I’ve sat on benches all over the world watching the world go by, be it Barcelona, Amsterdam Paris or Ingolmels there always something to see. so here I am sat on a graffiti covered bench over looking a council estate in Rotherham with the fragrant odor of urine wafting in the air. I’m on my break at the moment as I have a part time job at the local bingo hall, they were short staffed so they took me on for a couple of weeks and so far it’s not to bad. I got told off for not calling out the right numbers, like meal for two 69 and so on, also I’ve learn’t how to get an 70yr old woman to shout ” fuckin hell” all you need to do is get her friend on the opposite table to shout ” bingo” . Anyway back to the bench, on my way here I called in to a fast food outlet and asked for a chicken burger and fries to which the spotty adolescent replied ” do you want fries with that sir ”

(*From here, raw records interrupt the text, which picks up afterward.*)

(* ===== verification/FftInner.v ===== *)
(** The inner layer of the FFT multiplication ([MultiplyFFT_Inner] of
    [src/bigint/mul-fft.cc]): the product of two numbers modulo [F_n] by a negacyclic
    convolution. *)

From Stdlib Require Import ZArith Lia.
From stdpp Require Import base tactics numbers list option.
From S2P Require Import Prelude Digit Digits VectorArithmetic Processor MulSchoolbook MulKaratsuba MulFft FftMod FftAlgebra FftTransform FftPointwise FftStart FftRecombine FftCounterWeight.

#[local] Open Scope Z_scope.

(** A sum of which only the first [k] terms count, and one of which they do not. *)
Lemma sum_first n k f c : (k <= n)%nat -> 0 <= c -> (forall i, (i < n)%nat -> f i <= if bool_decide (i < k)%nat then c else 0) -> sum n f <= Z.of_nat k * c.
Proof.
  intros Hk Hc Hf. replace n with (k + (n - k))%nat by lia. rewrite sum_append.
  assert (sum k f <= Z.of_nat k * c). { apply sum_le. intros i Hi. specialize (Hf i ltac:(lia)). by rewrite bool_decide_true in Hf by lia. }
  assert (sum (n - k) (fun i => f (k + i)%nat) <= Z.of_nat (n - k) * 0).
  { apply sum_le. intros i Hi. specialize (Hf (k + i)%nat ltac:(lia)). by rewrite bool_decide_false in Hf by lia. }
  lia.
Qed.

Lemma sum_last n k f c : (k <= n)%nat -> 0 <= c -> (forall i, (i < n)%nat -> f i <= if bool_decide (k <= i)%nat then c else 0) -> sum n f <= Z.of_nat (n - k) * c.
Proof.
  intros Hk Hc Hf. replace n with (k + (n - k))%nat at 1 by lia. rewrite sum_append.
  assert (sum (n - k) (fun i => f (k + i)%nat) <= Z.of_nat (n - k) * c). { apply sum_le. intros i Hi. specialize (Hf (k + i)%nat ltac:(lia)). by rewrite bool_decide_true in Hf by lia. }
  assert (sum k f <= Z.of_nat k * 0).
  { apply sum_le. intros i Hi. specialize (Hf i ltac:(lia)). by rewrite bool_decide_false in Hf by lia. }
  lia.
Qed.

(** The coefficients of a negacyclic convolution, for sequences below [t] of which the last
    number may be [t]. *)
Lemma negacyclic_bounds n t a b k :
  (2 <= n)%nat -> (k < n)%nat -> 1 <= t ->
  (forall i, (i < n)%nat -> 0 <= a i <= t /\ ((S i < n)%nat -> a i < t)) -> (forall i, (i < n)%nat -> 0 <= b i <= t /\ ((S i < n)%nat -> b i < t)) ->
  - (Z.of_nat n - 1 - Z.of_nat k) * (t * t) <= convolution (-1) n a b k < (Z.of_nat k + 1) * (t * t).
Proof.
  intros Hn Hk Ht Ha Hb. unfold convolution.
  assert (0 <= product_coeff n a b k) as Hp0 by (apply product_coeff_nonneg; intros i Hi; [apply Ha | apply Hb]; done).
  assert (0 <= product_coeff n a b (n + k)) as Hp1 by (apply product_coeff_nonneg; intros i Hi; [apply Ha | apply Hb]; done).
  assert (product_coeff n a b k <= Z.of_nat (S k) * (t * t - 1)).
  { apply (sum_first n (S k)); [lia | nia|]. intros i Hi. destruct (Ha i Hi) as [Hai Hai']. destruct (decide (i < S k)%nat) as [Hlt | Hge].
    - rewrite !bool_decide_true by lia. destruct (Hb (k - i)%nat ltac:(lia)) as [Hbi Hbi'].
      destruct (decide (S i < n)%nat) as [Hl | Hl]; [specialize (Hai' Hl); nia|]. assert (S (k - i) < n)%nat as Hl' by lia. specialize (Hbi' Hl'). nia.
    - rewrite !bool_decide_false by lia. lia. }
  assert (product_coeff n a b (n + k) <= Z.of_nat (n - S k) * (t * t)).
  { apply (sum_last n (S k)); [lia | nia|]. intros i Hi. destruct (Ha i Hi) as [Hai _]. destruct (decide (S k <= i)%nat) as [Hlt | Hge].
    - rewrite !bool_decide_true by lia. destruct (Hb (n + k - i)%nat ltac:(lia)) as [Hbi _]. nia.
    - rewrite !bool_decide_false by lia. lia. }
  nia.
Qed.

(** The value of the convolution. *)
Lemma negacyclic_value n t a b X Y M :
  (forall i, (i < n)%nat -> 0 <= a i) -> (forall i, (i < n)%nat -> 0 <= b i) -> 0 < t -> eval n a t = X -> eval n b t = Y ->
  0 <= X <= M -> 0 <= Y <= M -> t ^ Z.of_nat n = M -> 0 < M ->
  let V := eval n (convolution (-1) n a b) t in - M <= V <= M * M /\ eqm (M + 1) V (X * Y).
Proof.
  intros Ha Hb Ht EX EY HX HY EM HM V. pose proof (eval_convolution (-1) n a b t) as E1. pose proof (eval_convolution 0 n a b t) as E0. fold V in E1.
  rewrite EX, EY, EM in E1, E0. set (hi := sum n _) in *.
  assert (forall c, (forall k, (k < n)%nat -> 0 <= c k) -> 0 <= sum n (fun k => c k * t ^ Z.of_nat k)) as Hnn.
  { intros c Hc. apply sum_nonneg. intros i Hi. specialize (Hc i Hi). pose proof (Z.pow_pos_nonneg t (Z.of_nat i) Ht ltac:(lia)). nia. }
  assert (0 <= hi) as Hhi by (apply (Hnn (fun k => product_coeff n a b (n + k))); intros; by apply product_coeff_nonneg).
  assert (0 <= eval n (convolution 0 n a b) t) as Hlo.
  { apply Hnn. intros k Hk. unfold convolution. pose proof (product_coeff_nonneg n a b k Ha Hb). lia. }
  assert (M * hi <= M * M) by nia. assert (hi <= M) by nia. split; [nia|]. exists (- hi). lia.
Qed.

Section fft_inner.
Context `{Config, Platform}.
Context {alloc : Allocator}.
Implicit Types c : FFTContainer.

(** The chunks of a canonical number of [n * s + 1] digits. *)
Lemma canon_chunks n s X i : canon (n * s) X -> (i < n)%nat -> 0 <= chunk n s X i <= bpow s /\ ((S i < n)%nat -> chunk n s X i < bpow s).
Proof.
  intros (Hl & HX & Hv) Hi. pose proof (chunk_nonneg n s X i HX) as H1. unfold chunk in *. case_bool_decide as E.
  - split; [|lia]. split; [done|]. rewrite (val_split X (i * s)), length_take, Nat.min_l in Hv by nia.
    subst n. cbn [Nat.mul] in Hv. rewrite Nat.add_comm, bpow_add in Hv. pose proof (val_bounds _ (digits_ok_take (i * s) X HX)). pose proof (bpow_pos (i * s)). nia.
  - pose proof (val_bounds _ (digits_ok_slice X (i * s) s HX)) as Hb. rewrite length_slice in Hb.
    assert (bpow (s `min` (length X - i * s)) <= bpow s) by (apply bpow_le; lia). lia.
Qed.

Lemma canon_fits l s X : canon (2 ^ l * s) X -> fits l s X.
Proof.
  intros (Hl & HX & Hv). unfold fits, nparts. split; [lia|]. intros _. destruct (split_top _ _ Hl HX) as (L & t & -> & HlL & HL & Ht).
  exists t. rewrite lookup_app_r, HlL, Nat.sub_diag by lia. split; [done|]. rewrite val_snoc, HlL in Hv. pose proof (val_bounds L HL). pose proof (bpow_pos (2 ^ l * s)).
  unfold is_digit in Ht. nia.
Qed.

(** What [ComputeParameters_Inner] chooses for the multiplication modulo [F_n] with parts of
    [Ko] digits. *)
Definition inner_params (Ko : nat) (P : Parameters) : Prop :=
  exists (l K s : nat) (theta : Z),
    P = mkParameters (Z.of_nat l) (Z.of_nat K) (Z.of_nat (2 ^ l)) (Z.of_nat s) theta /\
    (2 <= l)%nat /\ Ko = (2 ^ l * s)%nat /\ (0 < s)%nat /\ 0 <= theta /\ theta * Z.of_nat (2 ^ l) = kDigitBits * Z.of_nat K /\
    Z.of_nat l + 2 * (kDigitBits * Z.of_nat s) + 1 <= kDigitBits * Z.of_nat K /\ 5 * Z.of_nat K <= 3 * Z.of_nat Ko /\ 200 <= Z.of_nat Ko < 2 ^ 31.

(** The inner layer is entered for shorter and shorter parts, at most [f] times. *)
Definition inner_depth (f Ko : nat) : Prop := Z.of_nat Ko * 3 ^ Z.of_nat f <= 199 * 5 ^ Z.of_nat f.

Lemma inner_depth_step f Ko K : inner_depth (S f) Ko -> 5 * Z.of_nat K <= 3 * Z.of_nat Ko -> inner_depth f K.
Proof.
  unfold inner_depth. rewrite Nat2Z.inj_succ, !Z.pow_succ_r by lia. intros Hd HK.
  pose proof (Z.pow_pos_nonneg 3 (Z.of_nat f) ltac:(lia) ltac:(lia)). pose proof (Z.pow_pos_nonneg 5 (Z.of_nat f) ltac:(lia) ltac:(lia)). nia.
Qed.

Lemma pow_of_nat l : Z.of_nat (2 ^ l) = 2 ^ Z.of_nat l.
Proof. by rewrite Nat2Z.inj_pow. Qed.

(** [bpow] of the part length and the bits of a chunk product. *)
Lemma room_for_products l K s :
  Z.of_nat l + 2 * (kDigitBits * Z.of_nat s) + 1 <= kDigitBits * Z.of_nat K -> 2 * Z.of_nat (2 ^ l) * bpow (2 * s) <= bpow K.
Proof.
  intros Hle. rewrite pow_of_nat, !bpow_bits, <- Z.pow_succ_r by lia. pose proof kDigitBits_cases.
  rewrite <- Z.pow_add_r by nia. apply Z.pow_le_mono_r; nia.
Qed.

Lemma bpow_minus_one K : eqm (Fn K) (2 ^ (kDigitBits * Z.of_nat K)) (-1).
Proof. rewrite <- bpow_bits. exists 1. unfold Fn. lia. Qed.

(** The pointwise multiplication, however the products of two parts are computed. *)
Section pointwise.
Context (Multiply : digits -> digits -> digits -> PM digits) (inner : Parameters -> digits -> digits -> digits -> PM digits) (L f : nat).
Context (Hmul : mul_ok L Multiply).
Context (Hparams : forall Ko, 200 <= Z.of_nat Ko < 2 ^ 31 -> Z.land (Z.of_nat Ko) 3 = 0 -> wp (ComputeParameters_Inner (Z.of_nat Ko)) (inner_params Ko)).
Context (Hinner : forall Ko P, inner_params Ko P -> (S Ko <= L)%nat -> inner_depth f Ko -> mul_mod_ok Ko (inner P)).

Lemma PointwiseMultiply_spec n K a b other c p :
  (0 < K)%nat -> Z.of_nat K < 2 ^ 31 -> (S K <= L)%nat -> inner_depth f K -> Nat.even n = true -> steady p -> container_ok n K c ->
  (forall k, (k < n)%nat -> holds K c k (a k)) -> operand_ok n K a b other -> match other with Some bs => length bs = n | None => True end ->
  wpP (PointwiseMultiply inner Multiply other c) p (fun c' p' => status_le p p' /\ container_ok n K c' /\
    (status_ p' = kOk -> forall k, (k < n)%nat -> holds K c' k (pairs (products a b) k))).
Proof.
  intros HK HK31 HL Hd Hev Hst Hc Ha Hother Hlen. unfold PointwiseMultiply.
  assert (n_ c = length (default (part_ c) other)) as Elen.
  { rewrite (container_n _ _ _ Hc). destruct other; cbn; [done | symmetry; apply (container_length _ _ _ Hc)]. }
  apply wpP_bind, wpP_lift, wp_dcheck; [by rewrite bool_decide_true|]. unfold DoPointwiseMultiplication, length_.
  rewrite (container_n _ _ _ Hc), (container_K _ _ _ Hc), Nat.sub_0_r.
  assert (forall mul, mul_mod_ok K mul -> wpP (pointwise_loop mul n 0 other c) p (fun c' p' => status_le p p' /\ container_ok n K c' /\
    (status_ p' = kOk -> forall k, (k < n)%nat -> holds K c' k (pairs (products a b) k)))) as Hloop.
  { intros mul Hm. eapply wpP_mono; [apply (pointwise_loop_spec n K HK a b); try done|].
    intros c' p' (? & ? & Hm'). split_and!; try done. intros Hok. by apply (multiplied_end n K HK a b c'), Hm'. }
  destruct (_ && _) eqn:Efft; [|apply Hloop; by apply (mul_ok_mod L)].
  apply andb_true_iff in Efft as [Hge%Z.leb_le H3%Z.eqb_eq]. unfold kFftInnerThreshold in Hge.
  assert (200 <= Z.of_nat K).
  { destruct (decide (Z.of_nat K = 199)) as [E | E]; [by rewrite E in H3 | lia]. }
  apply wpP_bind, wpP_lift. eapply wp_mono; [apply Hparams; (done || lia)|]. intros P HP. apply Hloop. by apply Hinner.
Qed.
End pointwise.

(** ** The inner multiplication *)

Section inner.
Context (Multiply : digits -> digits -> digits -> PM digits) (L : nat) (Hmul : mul_ok L Multiply).
Context (Hparams : forall Ko, 200 <= Z.of_nat Ko < 2 ^ 31 -> Z.land (Z.of_nat Ko) 3 = 0 -> wp (ComputeParameters_Inner (Z.of_nat Ko)) (inner_params Ko)).

Lemma MultiplyFFT_Inner_spec f Ko P :
  inner_params Ko P -> (S Ko <= L)%nat -> inner_depth f Ko -> mul_mod_ok Ko (MultiplyFFT_Inner f Multiply P).
Proof.
  revert Ko P. induction f as [|f IH]; intros Ko P (l & K & s & theta & -> & Hl & EKo & Hs & Htheta & Eroot & Hbits & H53 & HKo) HL Hd.
  { unfold inner_depth in Hd. cbn in Hd. lia. }
  intros Zd A B p Hst HA HB HlZ HZ. cbn [MultiplyFFT_Inner param_m param_K param_n param_s param_r]. rewrite !Nat2Z.id.
  set (n := (2 ^ l)%nat) in *. pose proof kDigitBits_cases as Hkb. assert (0 < K)%nat as HK by nia. assert (0 < s < K)%nat as HsK by nia.
  assert (root (Fn K) l (2 * theta)) as Hroot.
  { split; [lia|]. destruct l as [|l']; [done|]. unfold n in Eroot. rewrite double_pow in Eroot. rewrite <- (bpow_minus_one K), <- Eroot. apply eqm_eq. f_equal. lia. }
  assert (eqm (Fn K) (2 ^ (theta * Z.of_nat n)) (-1)) as Hneg by (rewrite Eroot; apply bpow_minus_one).
  assert (2 <= n)%nat as Hn2 by (unfold n; destruct l as [|l']; [lia|]; rewrite double_pow; pose proof (pow_pos_nat l'); lia).
  rewrite EKo in HA, HB. pose proof HA as (HlA & HokA & HvA). pose proof HB as (HlB & HokB & HvB).
  apply wpP_bind, wpP_lift. eapply wp_mono; [apply (Start_Default_spec l K s HK HsK A HokA theta (2 * theta)); try done; [lia | by apply canon_fits | apply FFTContainer_new_ok | lia]|].
  intros ca [Hca Hta]. fold n in Hca, Hta.
  apply wpP_bind, wpP_lift. eapply wp_mono; [apply (Start_Default_spec l K s HK HsK B HokB theta (2 * theta)); try done; [lia | by apply canon_fits | apply FFTContainer_new_ok | lia]|].
  intros cb [Hcb Htb]. fold n in Hcb, Htb. unfold nparts in Hca, Hta, Hcb, Htb. fold n in Hca, Hta, Hcb, Htb.
  set (ta := transform l (2 * theta) (weighted theta (chunk n s A))) in *. set (tb := transform l (2 * theta) (weighted theta (chunk n s B))) in *.
  apply wpP_bind. eapply wpP_mono; [apply (PointwiseMultiply_spec Multiply (MultiplyFFT_Inner f Multiply) L f Hmul Hparams IH n K ta tb (Some (part_ cb)) ca); try done|].
  - lia.
  - lia.
  - by apply (inner_depth_step f Ko).
  - unfold n. destruct l; [lia | apply even_pow].
  - apply (container_length _ _ _ Hcb).
  - intros c1 p1 (Hle & Hc1 & Hpairs). apply wpP_bind, wpP_should_terminate. case_bool_decide as Hint.
    { apply wpP_ret. split_and!; try done. by rewrite Hint. }
    assert (status_ p1 = kOk) as Hok by (by destruct (status_ p1)). specialize (Hpairs Hok).
    apply wpP_bind, wpP_lift. unfold BackwardFFT.
    eapply wp_mono; [apply (BackwardFFT_Threadsafe_spec n K HK (S n) l 0 (2 * theta) (products ta tb) c1); [| done | lia | done | done | done]|].
    { unfold n. pose proof (Nat.pow_gt_lin_r 2 l). lia. }
    intros c2 (Hc2 & Hinv & _). cbn [Nat.add] in Hinv. fold n in Hinv.
    set (cf := convolution (-1) n (chunk n s A) (chunk n s B)).
    assert (forall k, (k < n)%nat -> holds K c2 k (2 ^ Z.of_nat l * weighted theta cf k)) as Hcoef.
    { intros k Hk. eapply holds_mono; [by apply Hinv|]. rewrite <- pow_of_nat, <- (inverse_transform (Fn K) l (2 * theta) (weighted theta cf) k Hroot Hk).
      apply inverse_eqm; [done|]. intros j Hj. symmetry. by apply (transform_convolution (Fn K) l (2 * theta) theta (-1)). }
    assert (forall k, (k < n)%nat -> - (Z.of_nat n - 1 - Z.of_nat k) * bpow (2 * s) <= cf k < (Z.of_nat k + 1) * bpow (2 * s)) as Hcf.
    { intros k Hk. replace (2 * s)%nat with (s + s)%nat by lia. rewrite bpow_add. pose proof (bpow_pos s).
      apply negacyclic_bounds; try done; try lia; intros i Hi; by apply canon_chunks. }
    apply wpP_lift. eapply wp_mono; [apply (CounterWeightAndRecombine_spec n K s l (2 * (Ko + 1)) theta cf); try done|].
    + nia.
    + pose proof digit_base_ge. assert (Z.of_nat n <= Z.of_nat Ko) by (rewrite EKo; fold n; nia). lia.
    + assert ((n - 1) * s <= Ko)%nat by (rewrite EKo; fold n; nia). lia.
    + rewrite Eroot. assert (0 <= kDigitBits * Z.of_nat s) by nia. lia.
    + unfold n. by apply room_for_products.
    + intros R (HlR & HR & j & Ej). assert (0 < n)%nat as Hn0 by lia.
      destruct (negacyclic_value n (bpow s) (chunk n s A) (chunk n s B) (val A) (val B) (bpow Ko)) as [HV EqV]; try done.
      * intros i Hi. by apply chunk_nonneg.
      * intros i Hi. by apply chunk_nonneg.
      * apply bpow_pos.
      * by apply chunks_value.
      * by apply chunks_value.
      * rewrite EKo. pose proof (val_bounds A HokA). lia.
      * rewrite EKo. pose proof (val_bounds B HokB). lia.
      * rewrite EKo. fold n. by rewrite <- bpow_mul.
      * apply bpow_pos.
      * cbv zeta in HV, EqV. fold cf in HV, EqV. split_and!; try done. intros _. exists (eval n cf (bpow s)), j.
        replace (2 * Ko + 2)%nat with (2 * (Ko + 1))%nat by lia. replace (2 * Ko)%nat with (Ko + Ko)%nat by lia. by rewrite bpow_add.
Qed.
End inner.
End fft_inner.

So I’m sat here munching on this processed chicken shite looking at what amounts to our future, the youth of today most of them can’t dress themselves properly with their trousers falling down and their shoe laces undone riding about on a stolen BMX bike unable to string a simple sentence together without saying ” like” or ” innit” . Most of them are drunk or on drugs looking for the next hit and nothing say’s junkie quite like standing outside cash convertors at 8,30 am with a PS1 in a Argos carrier bag.
I’ve just spotted my neighbors lad shuffling down the road, he suffered a nasty brain injury about three years ago and finished up having a full frontal lobotomy, he still looks a mess head shaven stumbling about talking bollocks. But the good news is he is on the mend and has got a bit of a part time job handing leaflets out for the BNP in Rotherham town center on Saturday morning. His parents are a nice couple but they both suffer from anorexia it’s not a problem until they start making love to each other they seem to go at it for hours and it’s hard to get to sleep at night it’s like listening to a skeleton having a wank in a biscuit tin.
Here’s a joke the local priest told me yesterday.
Two flea’s on a fanny one’s a junkie the others a mugger, how can you tell them apart.
The junkie will be sniffing crack and the mugger will be hiding in the bush.